The events of this week have been a series of visceral, painful reminders of the realities that our Black friends, neighbors, and colleagues live with every day in our white supremacist society. Minneapolis demands an immediate response, but for white folks like us two writing this newsletter, these events also call for reflection on how we show up as allies. Those of us who have privilege must show up in support. We must push ourselves, and our own families and friends. That’s our job. Directly impacted people cannot and should not carry this burden alone.

What we’re reading

Indivisible has put together an initial resource on standing in solidarity with Minneapolis, which focuses heavily on local, Black-led racial justice organizations to support and amplify. We also highlight a few different resources that we think are important right now, including this Google Doc with anti-racism resources for white people, and this classic essay on white privilege by Peggy McIntosh. There are a ton of valuable essays and articles to read through if you’re looking to self-educate or just remind yourself of key ideas and actions you’ve learned about before.

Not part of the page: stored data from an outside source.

(** * Gitlab2Graph: the graph-upsert engine and the pipeline orchestration

    A shallow embedding of [g2g/models.py], [g2g/pipelines.py],
    [g2g/helpers.py] and [gitlab2graph.py].

    Python objects are embedded as follows.
    - A Python value is a [value]; a [dict] with string keys is an
      association list that keeps insertion order and holds each key once.
    - A function that may raise, and that mutates the graph or the pipeline
      instance, is a state transformer [M S A := S -> result A * S]: the
      state reached when the exception is raised is kept, as in Python.
    - The graph database reached through py2neo is a list of nodes, each
      with an identity, a label and a property bag. *)

From Stdlib Require Import List String Ascii Bool Arith ZArith Lia.
Import ListNotations.
Local Open Scope string_scope.
Local Open Scope list_scope.

Set Implicit Arguments.

(* ===================================================================== *)
(** ** Python values, dictionaries and exceptions *)
(* ===================================================================== *)

Module Py.

(** JSON-like values as the GitLab client hands them over. *)
#[local] Unset Elimination Schemes.
Inductive value : Type :=
| VNone
| VBool (b : bool)
| VInt (z : Z)
| VStr (s : string)
| VList (l : list value)
| VDict (d : list (string * value)).
#[local] Set Elimination Schemes.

One thing we think it’s important to understand right now, is that the events in Minneapolis -- and now across the country -- are taking place against a backdrop of a pandemic that has disproportionately harmed Black and brown communities. That’s not an accident -- it’s the product of systemic oppression, and the Trump administration’s response has been driven by a calculus that, quite simply, values white comfort and wealth over Black and brown lives. This piece by Adam Serwer in the Atlantic earlier this month describes what he calls “the COVID racial contract.” As Serwer writes, “White Americans are also suffering, but the perception that the coronavirus is largely a black and brown problem licenses elites to dismiss its impact. In America, the racial contract has shaped the terms of class war for centuries; the COVID contract shapes it here.” COVID reveals this reality in stark terms, but the reality was there all along. 

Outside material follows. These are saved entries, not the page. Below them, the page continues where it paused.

(** The stored form of an e-mail: what the setters of path email return. *)
Definition normalizeEmail (e : string) : string :=
  applySetters userSchema.email e.

Definition hexDigit (c : ascii) : option N :=
  let n := N_of_ascii c in
  if ((48 <=? n) && (n <=? 57))%N then Some (n - 48)%N
  else if ((97 <=? n) && (n <=? 102))%N then Some (n - 87)%N
  else if ((65 <=? n) && (n <=? 70))%N then Some (n - 55)%N
  else None.

Fixpoint parseHex (acc : N) (s : string) : option N :=
  match s with
  | EmptyString => Some acc
  | String c s' =>
      match hexDigit c with
      | Some d => parseHex (16 * acc + d)%N s'
      | None => None
      end
  end.

(** Casting a string to an ObjectId: the 24 hexadecimal digits of the
    identifier.  This is the form every version of the driver accepts, and
    the form the service hands out.  A string of 12 code units is taken
    as 12 raw bytes by some versions of the driver and refused by others;
    the model refuses it, and what is proved about refused identifiers
    leaves the strings of length 12 out. *)
Definition castObjectId (id : string) : option ObjectId :=
  if (String.length id =? 24)%nat then parseHex 0 id else None.

Inductive MongooseError : Type :=
| CastError (kind value path : string)
| ValidationError (paths : list string)
| DuplicateKeyError (index value : string).

(** A settled promise. *)
Inductive Settled (X : Type) : Type :=
| Fulfilled (x : X)
| Rejected (error : MongooseError).
Arguments Fulfilled {X} x.
Arguments Rejected {X} error.

(** The calls server.js makes on the model. *)
Inductive ModelCall : Type -> Type :=
| findOne (email : Value) : ModelCall (option User)
| findOneNe (email : Value) (id : string) : ModelCall (option User)
| save (name surname email jobTitle : Value) : ModelCall User
| find : ModelCall (list User)
| findById (id : string) : ModelCall (option User)
| findByIdAndUpdate (id : string) (name surname email jobTitle : Value)
    : ModelCall (option User)
| findByIdAndDelete (id : string) : ModelCall (option User).

(** The collection, the next identifier the driver hands out, and the
    clock the timestamps are read from.  The order of the list and the
    counter stand for what the store and the driver choose; what is
    proved about listing and about updated or deleted collections speaks
    of the records they hold, not of their order. *)
Record Store := mkStore {
  crud : list User;
  nextId : N;
  now : N
}.

Definition emptyStore (t : N) : Store :=
  {| crud := []; nextId := 0%N; now := t |}.

Definition withDocs (st : Store) (docs : list User) : Store :=
  {| crud := docs; nextId := nextId st; now := now st |}.

Definition hasId (oid : ObjectId) (u : User) : bool := (_id u =? oid)%N.

Definition hasEmail (e : Value) (u : User) : bool :=
  match e with
  | Some e' => email u =? e'
  | None => false
  end.

(** The paths of a cast document that fail validation. *)
Definition invalidPaths (n s e j : Value) : list string :=
  (if checkRequired userSchema.name n then [] else ["name"])
  ++ (if checkRequired userSchema.surname s then [] else ["surname"])
  ++ (if checkRequired userSchema.email e then [] else ["email"])
  ++ (if checkRequired userSchema.jobTitle j then [] else ["jobTitle"]).

(** Cast the four paths, then validate them. *)
Definition castAndValidate (n s e j : Value)
  : Settled (string * string * string * string) :=
  let n' := castString userSchema.name n in
  let s' := castString userSchema.surname s in
  let e' := castString userSchema.email e in
  let j' := castString userSchema.jobTitle j in
  match invalidPaths n' s' e' j', n', s', e', j' with
  | [], Some vn, Some vs, Some ve, Some vj => Fulfilled (vn, vs, ve, vj)
  | paths, _, _, _, _ => Rejected (ValidationError paths)
  end.

(** The error of update validators lists the failing paths in the
    reverse order. *)
Definition updateError (error : MongooseError) : MongooseError :=
  match error with
  | ValidationError paths => ValidationError (rev paths)
  | _ => error
  end.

We hope essays like Serwer’s, along with the briefs, webinars, and trainings Indivisible puts out are helpful for understanding the moment we’re in. But education alone is not enough -- our goal is to marry an understanding of reality with active use of our privilege and power in order to affect real change. So, yes, these are the things we are reading at this moment -- but we are reading in order to act.

Until next time

We’ll close by again encouraging you to follow, uplift, and support the following organizations fighting for justice in Minneapolis:

We’re working together to build a better world at a time when everything seems to be crumbling around us. The hard times keep getting harder, for some of us even more than others. That makes this work all the more important. We believe we can build a movement based in the politics of solidarity -- in standing indivisible with one another against the forces of hate and bigotry. We’re thankful to every Indivisible member for building that movement with us.